Themes and expertise
Researchers' work within the Centre span a wide range of themes and areas of expertise, including:
Nadia Aghtaie
- Cultural and structural violence within Muslim contexts;
- violence and abuse within teenage intimate relationships;
- technology-based abuse.
Rachelle Chadwick
- Obstetric and reproductive violence, drawing on feminist theories, decolonial approaches, and interdisciplinary methodologies to critically examine experiences of harm and inequality in reproductive healthcare;
- questions of consent;
- the interplay between reproductive and sexual violence.
Aisha K. Gill, Centre Head
- The murder of women (femicide), including ‘honour’ killings and sex-selective abortion;
- Coercion, forced marriage, and intersectional dimensions of gender-based violence;
- Sexual violence and exploitation, including rape, child sexual abuse, and sextortion;
- Harmful practices, including female genital mutilation/cutting;
- Women who kill, and questions of policing, justice, and trust;
- Masculinities and their relationship to sexual abuse and violence.

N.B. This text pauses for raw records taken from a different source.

(* ===== verification/Recovery.v ===== *)
(** * Recovery contracts

    [orbitkv-state/src/bundle.rs]: an engine declares what each cache group needs to resume at a
    token boundary; the contract compiles the declaration into page demand, slices of a hash batch
    and the set of boundaries that offered evidence can restore. *)
From S2P Require Import Prelude Containers Slices State.

Local Open Scope Z_scope.
Local Open Scope rust_scope.

(** ** Data *)

Record TokenRange := mkRange { start : Z; end_ : Z }.
#[export] Instance TokenRange_eq_dec : EqDecision TokenRange.
Proof. solve_decision. Defined.

Inductive ContractError := InvalidTokenRange (start end_ : Z).
Definition TokenRange_new (s e : Z) : result TokenRange ContractError :=
  if e <? s then Err (InvalidTokenRange s e) else Ok (mkRange s e).
Definition TokenRange_len (r : TokenRange) : Z := u64_sub (end_ r) (start r).
Definition range_is_empty (r : TokenRange) : bool := start r =? end_ r.

Inductive StateComponent :=
| AttentionKv | MlaKv | RecurrentCheckpoint | ConvolutionState | SlidingWindowKv | DraftKv
| IndexerState | Opaque (name : bytes).

Inductive RecoveryRule := Prefix | Window (tokens : Z) | Checkpoint.

(** The components are a [BTreeSet]; only their presence and kind matter. *)
Record StateRequirement := mkRequirement {
  req_group : Z;
  req_components : list StateComponent;
  req_rule : RecoveryRule
}.

Record BundleComponent := mkComponent { comp_group : Z; page_ends : list Z }.
Record StateBundle := mkBundle {
  bundle_namespace : bytes;
  bundle_span : TokenRange;
  bundle_components : list BundleComponent
}.
Record RecoveryDemand := mkDemand {
  demand_page_tokens : Z;
  demand_span : TokenRange;
  demand_groups : list (Z * TokenRange)
}.

Inductive RecoveryError :=
| InvalidContract (why : string)
| IncompatibleNamespace
| InvalidSpan
| InvalidGroup (group : Z)
| InvalidCoverage (group : Z).

(** [None] keeps the full queried tail, [Some n] its last [n] pages. *)
Record RecoveryContract := mkContract {
  rc_namespace : bytes;
  rc_page_tokens : Z;
  rc_requirements : gmap Z (option Z)
}.

(** ** [RecoveryDemand::validate] *)

(** The loop over the declared groups carries the previous group and the selected page count. *)
Fixpoint validate_groups (d : RecoveryDemand) (group : Z) (gs : list (Z * TokenRange))
    (previous selected : option Z) : result (option Z) RecoveryError :=
  match gs with
  | [] => Ok selected
  | (id, range) :: rest =>
      if match previous with Some p => id <=? p | None => false end
      then Err (InvalidGroup id)
      else if (start range <? start (demand_span d))
           || (end_ range <? start range)
           || negb (end_ range =? end_ (demand_span d))
           || negb (is_multiple_of (start range) (demand_page_tokens d))
           || (range_is_empty range && negb (range_is_empty (demand_span d)))
      then Err (InvalidCoverage id)
      else
        let selected := if id =? group
                        then Some (u64_sub (end_ range) (start range) / demand_page_tokens d)
                        else selected in
        validate_groups d group rest (Some id) selected
  end.

Definition validate (d : RecoveryDemand) (group blocks : Z) : result unit RecoveryError :=
  let span := demand_span d in
  let pt := demand_page_tokens d in
  if (pt =? 0) || (end_ span <? start span)
     || negb (is_multiple_of (start span) pt) || negb (is_multiple_of (end_ span) pt)
  then Err InvalidSpan
  else if negb (bool_decide (head (demand_groups d) = Some (0, span)))
  then Err (InvalidGroup 0)
  else
    let? selected := validate_groups d group (demand_groups d) None None in
    let? pages := ok_or selected (InvalidGroup group) in
    if blocks =? pages then Ok tt else Err (InvalidCoverage group).

(** ** [RecoveryContract] *)

Definition compatible (rule : RecoveryRule) (component : StateComponent) : bool :=
  match rule, component with
  | Prefix, (AttentionKv | MlaKv) => true
  | Window _, SlidingWindowKv => true
  | Checkpoint, (RecurrentCheckpoint | ConvolutionState) => true
  | _, _ => false
  end.
Definition coalesced_changes_scoped (inv : Inventory) (after thr : Z) (scope : InventoryScope)
    (elapsed_micros : Z) : Inventory * result InventoryDelta InventoryReadError :=
  match changes inv after thr with
  | (inv, Err e) => (inv, Err e)
  | (inv, Ok input) =>
      let thr := match last input with Some r => sequence r | None => after end in
      match coalesce scope input ∅ with
      | Err e => (inv, Err e)
      | Ok records =>
          (count_scoped inv (zlen input) (Z.of_nat (base.size records)) elapsed_micros,
           Ok (mkDelta thr (btree_values records) (zlen input) (list_sum size input)))
      end
  end.

Definition coalesced_changes (inv : Inventory) (after thr elapsed_micros : Z)
    : Inventory * result InventoryDelta InventoryReadError :=
  coalesced_changes_scoped inv after thr AllNamespaces elapsed_micros.

Definition record_delta_stream (inv : Inventory) (in_records in_bytes out_records frames
    encoded_bytes wait_micros : Z) : Inventory :=
  let mt := metrics inv in
  with_metrics
    (mkMetrics (last_change_mono_ns mt)
       (saturating_add (delta_input_records mt) in_records)
       (saturating_add (delta_input_bytes mt) in_bytes)
       (saturating_add (delta_output_records mt) out_records)
       (saturating_add (delta_frames mt) frames)
       (saturating_add (delta_encoded_bytes mt) encoded_bytes)
       (saturating_add (coalescing_windows mt) 1)
       (saturating_add (coalescing_wait_micros mt) wait_micros)
       (scope_filter_input_records mt) (scope_filter_output_records mt) (scope_filter_micros mt)) inv.

Definition contains_record (inv : Inventory) (r : InventoryRecord) (m : ReplicaMedium) : bool :=
  present r && match residents inv !! (key r, m) with
               | Some resident => sequence resident =? sequence r
               | None => false
               end.

(** [request_flush] also wakes the publishers with the returned target. *)
Definition request_flush (inv : Inventory) (target : Z) : Inventory * Z :=
  let target := Z.max (flush_through_sequence inv) target in
  (mkInventory (residents inv) (journal inv) (inv_sequence inv) (journal_bytes inv)
     (journal_bytes_peak inv) (byte_limit inv) (history_gaps inv) target (metrics inv), target).
Definition capture_fence (inv : Inventory) : Inventory * Z :=
  let target := inv_sequence inv in
  ((request_flush inv target).1, target).
End Ops.

(** ** The abstract inventory: a history of changes *)

Definition residence_of (r : InventoryRecord) : option Residence :=
  (fun md => (key r, medium md)) <$> metadata r.

Definition apply_change (m : gmap Residence InventoryRecord) (r : InventoryRecord)
    : gmap Residence InventoryRecord :=
  match residence_of r with
  | Some k => if present r then <[k := r]> m else delete k m
  | None => m
  end.

(** What is resident after a history, and after its first [n] changes. *)
Definition replay (h : list InventoryRecord) : gmap Residence InventoryRecord :=
  foldl apply_change ∅ h.
Definition residents_at (h : list InventoryRecord) (n : Z) : gmap Residence InventoryRecord :=
  replay (take (Z.to_nat n) h).

(** Changes are numbered from one and name a tier that may be advertised. *)
Definition history_ok (h : list InventoryRecord) : Prop :=
  forall i r, h !! i = Some r ->
    sequence r = Z.of_nat i + 1 /\ exists md, metadata r = Some md /\ advertised (medium md) = true.

Section History.
Implicit Types h : list InventoryRecord.

Lemma replay_snoc h r : replay (h ++ [r]) = apply_change (replay h) r.
Proof. unfold replay. by rewrite foldl_app. Qed.

Lemma replay_snoc_lookup h r k :
  replay (h ++ [r]) !! k =
    if decide (residence_of r = Some k) then (if present r then Some r else None) else replay h !! k.
Proof.
  rewrite replay_snoc. unfold apply_change.
  destruct (residence_of r) as [k'|]; [|by rewrite decide_False].
  destruct (decide (Some k' = Some k)) as [[= ->]|Hne].
  - destruct (present r); [apply lookup_insert_eq|apply lookup_delete_eq].
  - assert (k' <> k) by congruence.
    destruct (present r); [by rewrite lookup_insert_ne|by rewrite lookup_delete_ne].
Qed.

Lemma replay_Some h k r :
  replay h !! k = Some r -> r ∈ h /\ residence_of r = Some k /\ present r = true.
Proof.
  induction h as [|r' h IH] using rev_ind; [done|]. rewrite replay_snoc_lookup.
  destruct (decide _) as [Hr|].
  - destruct (present r') eqn:Ep; [|done]. intros [= <-]. set_solver.
  - intros (? & ? & ?)%IH. set_solver.
Qed.

Lemma replay_key h k m r :
  replay h !! (k, m) = Some r -> exists md, metadata r = Some md /\ medium md = m /\ key r = k.
Proof.
  intros (_ & Hr & _)%replay_Some. unfold residence_of in Hr.
  destruct (metadata r) as [md|]; [|done]. simpl in Hr. naive_solver.
Qed.

Lemma residents_at_all h n : zlen h <= n -> residents_at h n = replay h.
Proof. unfold zlen, residents_at. intros. by rewrite take_ge by lia. Qed.

Lemma residents_at_app h h' n : n <= zlen h -> residents_at (h ++ h') n = residents_at h n.
Proof. unfold zlen, residents_at. intros. by rewrite take_app_le by lia. Qed.

(** One more change: the residence it names is replaced, the others keep their record. *)
Lemma residents_at_succ h n r k :
  0 <= n -> h !! Z.to_nat n = Some r ->
  residents_at h (n + 1) !! k =
    if decide (residence_of r = Some k) then (if present r then Some r else None)
    else residents_at h n !! k.
Proof.
  intros Hn Hr. unfold residents_at. replace (Z.to_nat (n + 1)) with (S (Z.to_nat n)) by lia.
  rewrite (take_S_r _ _ r) by done. apply replay_snoc_lookup.
Qed.

Lemma residents_at_sequence h n k r :
  history_ok h -> residents_at h n !! k = Some r -> 1 <= sequence r <= Z.max 0 n /\ sequence r <= zlen h.
Proof.
  intros Hok (Hin & _)%replay_Some. apply list_elem_of_lookup in Hin as [i Hi].
  apply lookup_take_Some in Hi as [Hi Hlt].
  pose proof (lookup_lt_Some _ _ _ Hi). destruct (Hok i r Hi) as [-> _]. unfold zlen. lia.
Qed.

(** Between two points without a change of [k] its record stays. *)
Lemma residents_at_stable h a b k :
  0 <= a <= b -> b <= zlen h ->
  (forall i r, (Z.to_nat a <= i < Z.to_nat b)%nat -> h !! i = Some r -> residence_of r <> Some k) ->
  residents_at h b !! k = residents_at h a !! k.
Proof.
  intros [Ha Hab] Hb. revert Hb. pattern b. apply Zlt_lower_bound_ind with (z := a); [|done].
  clear b Hab. intros b IH Hab Hb Hno. destruct (decide (b = a)) as [->|Hne]; [done|].
  assert (is_Some (h !! Z.to_nat (b - 1))) as [r Hr]
    by (apply lookup_lt_is_Some; unfold zlen in Hb; lia).
  replace b with (b - 1 + 1) by lia. rewrite (residents_at_succ _ _ r) by (lia || done).
  rewrite decide_False by (eapply Hno; [|exact Hr]; lia).
  apply IH; [lia|lia|]. intros i r' Hi. apply Hno. lia.
Qed.

(** The last change of [k] up to [b] decides its record at [b]. *)
Lemma residents_at_last h a b k i r :
  0 <= a -> b <= zlen h -> (Z.to_nat a <= i < Z.to_nat b)%nat -> h !! i = Some r ->
  residence_of r = Some k ->
  (forall j r', (i < j < Z.to_nat b)%nat -> h !! j = Some r' -> residence_of r' <> Some k) ->
  residents_at h b !! k = if present r then Some r else None.
Proof.
  intros Ha Hb Hi Hr Hk Hno.
  rewrite (residents_at_stable h (Z.of_nat i + 1) b k); [|lia|done|].
  - rewrite (residents_at_succ _ _ r); [|lia|by rewrite Nat2Z.id]. by rewrite decide_True.
  - intros j r' Hj. apply Hno. lia.
Qed.
End History.

(** ** The inventory tracks its history *)

Section Tracks.
Context (size_of_record : Z) (Hsize : 0 <= size_of_record).
Abbreviation size := (record_estimated_size size_of_record).

Definition tracks (inv : Inventory) (h : list InventoryRecord) : Prop :=
  history_ok h /\ inv_sequence inv = zlen h /\ zlen h <= u64_max /\
  residents inv = replay h /\
  (exists dropped, h = dropped ++ journal inv) /\
  journal_bytes inv = list_sum size (journal inv) /\ journal_bytes inv <= byte_limit inv.

Lemma size_nonneg r : 0 <= size r.
Proof.
  unfold record_estimated_size.
  pose proof (zlen_nonneg (namespace (key r))). pose proof (zlen_nonneg (hash (key r))). lia.
Qed.

Lemma list_sum_size_nonneg l : 0 <= list_sum size l.
Proof. apply list_sum_nonneg. intros. apply size_nonneg. Qed.

(** The eviction loop ends: it drops a prefix and leaves an exact count within the limit. *)
Lemma trim_journal_spec limit j :
  0 <= limit -> list_sum size j <= u64_max ->
  exists dropped j', trim_journal size_of_record limit (list_sum size j) j = Some (list_sum size j', j') /\
    j = dropped ++ j' /\ list_sum size j' <= limit.
Proof.
  intros Hl. induction j as [|r j IH]; intros Hb; cbn [trim_journal].
  - change (list_sum size []) with 0. rewrite (proj2 (Z.leb_le _ _)) by lia.
    exists [], []. done.
  - destruct (Z.leb_spec (list_sum size (r :: j)) limit).
    + exists [], (r :: j). done.
    + pose proof (size_nonneg r). pose proof (list_sum_size_nonneg j).
      change (list_sum size (r :: j)) with (size r + list_sum size j) in *.
      rewrite u64_sub_exact by lia. replace (size r + list_sum size j - size r) with (list_sum size j) by lia.
      destruct IH as (dropped & j' & -> & -> & Hj); [lia|]. exists (r :: dropped), j'. done.
Qed.

(** The record [change] journals. *)
Definition changed_record (inv : Inventory) (k : StateKey) (m : ReplicaMedium)
    (md : option ReplicaMetadata) : InventoryRecord :=
  mkRecord k (inv_sequence inv + 1) (match md with Some _ => true | None => false end)
    (match md with Some v => Some v | None => residents inv !! (k, m) ≫= metadata end).
(* ===== verification/IndexInv.v ===== *)
(** * Invariants of the global index

    The byte accounting, the coverage counters and the block table of [Index] agree with the
    per-owner records they summarise, in every state the operations can reach. *)
From S2P Require Import Prelude Containers Slices State Membership Inventory Index.

Local Open Scope Z_scope.

(** ** Applying updates *)

(** One update of a record: an older one is ignored, a deletion removes. *)
Definition merge_record (old : option InventoryRecord) (r : InventoryRecord) : option InventoryRecord :=
  match old with
  | Some previous => if sequence r <? sequence previous then old
                     else if present r then Some r else None
  | None => if present r then Some r else None
  end.

Lemma apply_record_lookup (rs : Records) (u : Residence * InventoryRecord) (k : Residence) :
  apply_record rs u !! k = if decide (k = u.1) then merge_record (rs !! k) u.2 else rs !! k.
Proof.
  unfold apply_record, merge_record. destruct (decide (k = u.1)) as [->|Hne].
  - destruct (rs !! u.1) as [p|] eqn:E.
    + destruct (_ <? _); [done|]. destruct (present u.2); [apply lookup_insert_eq|apply lookup_delete_eq].
    + destruct (present u.2); [apply lookup_insert_eq|apply lookup_delete_eq].
  - destruct (match rs !! u.1 with Some _ => _ | None => _ end); [done|].
    destruct (present u.2); [by rewrite lookup_insert_ne|by rewrite lookup_delete_ne].
Qed.

(** The updates of a delta act on each residence once. *)
Lemma apply_records_lookup (rs latest : Records) (k : Residence) :
  apply_records rs (btree_items latest) !! k =
    match latest !! k with Some r => merge_record (rs !! k) r | None => rs !! k end.
Proof.
  unfold apply_records.
  rewrite (foldl_pointwise apply_record merge_record) by (apply apply_record_lookup || apply NoDup_btree_keys).
  pose proof (list_find_btree_items latest k) as Hf.
  destruct (list_find _ _) as [[i u]|]; by rewrite Hf.
Qed.

(** ** Blocks *)

Definition entries (b : gmap StateKey (list Entry)) (k : StateKey) : list Entry :=
  match b !! k with Some es => es | None => [] end.

Definition entry_of (owner : Uuid) (r : InventoryRecord) (md : ReplicaMetadata) : Entry :=
  mkEntry owner (sequence r) md.

Lemma entries_insert b owner r md k :
  present r = true -> metadata r = Some md ->
  entries (insert_block b owner r) k =
    if decide (k = key r) then entries b k ++ [entry_of owner r md] else entries b k.
Proof.
  intros Hp Hmd. unfold insert_block, entries. rewrite Hp, Hmd. simpl.
  destruct (decide (k = key r)) as [->|Hne]; [by rewrite lookup_insert_eq|by rewrite lookup_insert_ne].
Qed.

Definition other (owner : Uuid) (m : ReplicaMedium) (e : Entry) : Prop :=
  ~ (e_owner e = owner /\ medium (e_metadata e) = m).
(* ===== verification/IndexInstall.v ===== *)
(** * Installing, retiring and looking up owners in the global index

    Committing a snapshot, cleaning up a retired owner and the lookups, against the invariant of
    [IndexInv]; the theorems about the index as a whole. *)
From S2P Require Import Prelude Containers Slices State Membership Inventory Index IndexInv IndexDelta.

Local Open Scope Z_scope.

(** ** Installing and removing whole owners *)

Definition delete_all (rs : Records) (ks : list Residence) : Records :=
  foldl (fun rs k => delete k rs) rs ks.

Lemma delete_all_lookup rs ks k :
  delete_all rs ks !! k = if decide (k ∈ ks) then None else rs !! k.
Proof.
  unfold delete_all. revert rs. induction ks as [|k' ks IH]; intros rs; cbn [foldl].
  { by rewrite decide_False by set_solver. }
  rewrite IH. destruct (decide (k ∈ ks)) as [Hin|Hnin].
  - by rewrite decide_True by set_solver.
  - destruct (decide (k = k')) as [->|Hne].
    + rewrite lookup_delete_eq, decide_True by set_solver. done.
    + rewrite lookup_delete_ne, decide_False by set_solver. done.
Qed.

Lemma delete_all_bytes rs ks : records_bytes (delete_all rs ks) <= records_bytes rs.
Proof.
  unfold delete_all. revert rs. induction ks as [|k ks IH]; intros rs; simpl; [lia|].
  etrans; [apply IH|]. rewrite records_bytes_delete. pose proof (entry_bytes_nonneg k.1).
  destruct (rs !! k); lia.
Qed.

Lemma delete_all_keys rs : delete_all rs (btree_keys rs) = ∅.
Proof.
  apply map_eq. intros k. rewrite delete_all_lookup, lookup_empty.
  destruct (decide (k ∈ btree_keys rs)) as [|Hk]; [done|].
  destruct (rs !! k) eqn:E; [|done]. exfalso. apply Hk, elem_of_btree_keys. eauto.
Qed.

Lemma blocks_ok_removes b R o rs ks :
  blocks_ok b R -> R !! o = Some rs ->
  blocks_ok (foldl (fun b k => remove_block b o k) b ks) (<[o := delete_all rs ks]> R).
Proof.
  unfold delete_all. revert b R rs. induction ks as [|k ks IH]; intros b R rs Hb HR; simpl.
  { by rewrite insert_id. }
  rewrite <- (insert_insert_eq R o _ (delete k rs)).
  apply IH; [by apply blocks_ok_remove|apply lookup_insert_eq].
Qed.

Lemma blocks_ok_inserts b R o rs0 (l : list (Residence * InventoryRecord)) :
  blocks_ok b R -> R !! o = Some rs0 -> NoDup l.*1 ->
  (forall u, u ∈ l -> rs0 !! u.1 = None /\ files u.1 u.2 /\ present u.2 = true) ->
  blocks_ok (foldl (fun b r => insert_block b o r) b l.*2) (<[o := foldl insert_update rs0 l]> R).
Proof.
  revert b R rs0. induction l as [|u l IH]; intros b R rs0 Hb HR Hnd Hl; simpl.
  { by rewrite insert_id. }
  apply NoDup_cons in Hnd as [Hnin Hnd]. destruct (Hl u ltac:(left)) as (Hnone & Hf & Hp).
  rewrite <- (insert_insert_eq R o _ (insert_update rs0 u)).
  apply IH; [by apply blocks_ok_insert|apply lookup_insert_eq|done|].
  intros u' Hu'. destruct (Hl u' ltac:(by right)) as (? & ? & ?). split_and!; try done.
  unfold insert_update. rewrite lookup_insert_ne; [done|].
  intros Heq. apply Hnin. rewrite Heq. apply list_elem_of_fmap. eauto.
Qed.

Lemma insert_updates_items (rs : Records) : foldl insert_update ∅ (btree_items rs) = rs.
Proof.
  apply map_eq. intros k. rewrite insert_updates_lookup by apply NoDup_btree_keys.
  pose proof (list_find_btree_items rs k) as Hf.
  destruct (list_find _ _) as [[i u]|]; by rewrite Hf.
Qed.

(** An owner without records is no owner at all for the block table. *)
Lemma blocks_ok_empty_owner b R o :
  blocks_ok b (<[o := ∅]> R) <-> blocks_ok b (delete o R).
Proof.
  assert (Hown : forall k e, owned (<[o := ∅]> R) k e <-> owned (delete o R) k e).
  { intros k e. unfold owned. destruct (decide (e_owner e = o)) as [->|Hne].
    - rewrite lookup_insert_eq, lookup_delete_eq. split; [|naive_solver].
      intros (rs & r & [= <-] & Hr & _). by rewrite lookup_empty in Hr.
    - by rewrite lookup_insert_ne, lookup_delete_ne. }
  unfold blocks_ok. by setoid_rewrite Hown.
Qed.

Marianne Hester, Emeritus Professor
- Domestic and sexual violence;
- child contact;
- domestic abuse in LGBT+ communities;
- forced marriage;
- perpetrators of domestic abuse;
- justice for victim-survivors of gender-based violence;
- the measurement of coercive control.
Jade Levell
- Masculinity, vulnerability, and violence, with a particular focus on the interplay between victimisation and perpetration, using creative research methods including music elicitation and craftivism.
Sanja Milivojevic
- Borders and mobility (including border control and human trafficking);
- crime and technology;
- interdisciplinary work on digital futures, artificial intelligence, robotics, gender, victimisation, and human rights.
Natasha Mulvihill
- Professional and powerful perpetrators of sexual violence and abuse; institutional harm; faith and abuse;
- coercive control;
- the sex industry.
Roxana Pessoa Cavalcanti
- Criminalisation of activism;
- urban and gender-based violence;
- issues of power and inequalities relating to gender, class and racialisation.
Jessica Roy
- Child and family welfare, with expertise in:
- the family court system;
- children’s social work;
- health and social care interventions with children and families.
Willliam Tantam
- Experiences of victims and survivors of non-recent child sexual abuse.
William Turner
- Supporting People health pilots;
- interventions for female offenders; and
- foster parent support in the management of disruptive behaviour.